Explainable Deep Convolutional Multi-Type Anomaly Detection

Most explainable anomaly detection methods often identify anomalies but lack the capability to differentiate the type of anomaly. Furthermore, they often require the costly training and maintenance of separate models for each object category. The lack of specificity is a significant research gap, as identifying the type of anomaly (e.g., "Crack" vs. "Scratch") is crucial for accurate diagnosis that facilitates cost-saving operational decisions across diverse application domains. While some recent large-scale Vision-Language Models (VLMs) have begun to address this, they are computationally intensive and memory-heavy, restricting their use in real-time or embedded systems. We propose MultiTypeFCDD, a simple and lightweight convolutional framework designed as a practical alternative for explainable multi-type anomaly detection.

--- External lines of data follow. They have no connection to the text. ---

(* ===== verification/SsuShell.v ===== *)
(** * SsuShell: project2/ssu_shell.c

    The shell reads lines from a file or from the terminal, splits them into
    words, and runs the commands between the words that start with a bar as a
    pipeline.  The state is the table of open descriptors and the number of
    blocks of the heap that are live.  Arrays have the sizes of the source and
    an access outside of them is [Stop]; bytes and pointers of a fresh block are
    not initialised, and using one is [Stop] too.  Each word is referred to from
    one entry of the array [tokens] only, so the entry holds the block.  [fork]
    runs the child on a copy of the state: what it becomes (the program that
    [execvp] starts, with its arguments and descriptors) is recorded in order.
    Whether [execvp] finds a program and the home directory of the user are
    parameters. *)

From Stdlib Require Import ZArith Lia.
From stdpp Require Import base numbers strings option list.
From S2P Require Import Prelude.

Local Open Scope Z_scope.

Definition MAX_INPUT_SIZE : nat := 1024.
Definition MAX_TOKEN_SIZE : nat := 64.
Definition MAX_NUM_TOKENS : nat := 64.
Definition MAX_NUM_PIPES : nat := 64.

Definition SPACE : Z := 32.
Definition TAB : Z := 9.
Definition NEWLINE : Z := 10.
Definition BAR : Z := 124.
Definition SLASH : Z := 47.

(** What a descriptor is connected to: a file from outside, or an end of the
    pipe made in [pipefds[i]]. *)
Inductive fend := Ext (n : nat) | PR (i : nat) | PW (i : nat).

Record sh := mk_shell {
  fds : list (option fend);
  live : nat
}.
Definition with_fds (l : list (option fend)) (s : sh) : sh := mk_shell l (live s).

Definition new_block : M sh unit := modify (fun s => mk_shell (fds s) (S (live s))).
Definition free_block : M sh unit := modify (fun s => mk_shell (fds s) (pred (live s))).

MultiTypeFCDD uses only image-level labels to learn and produce multi-channel heatmaps, where each channel is trained to correspond to a specific anomaly type. The model functions as a single, unified framework capable of differentiating anomaly types across multiple object categories, eliminating the need to train and manage separate models for each object category. We evaluated our proposed method on the Real-IAD dataset and it delivers results competitive with state-of-the-art complex models at significantly reduced parametric load and inference times. This makes it a highly practical and viable solution for real-world applications where computational resources are tightly constrained.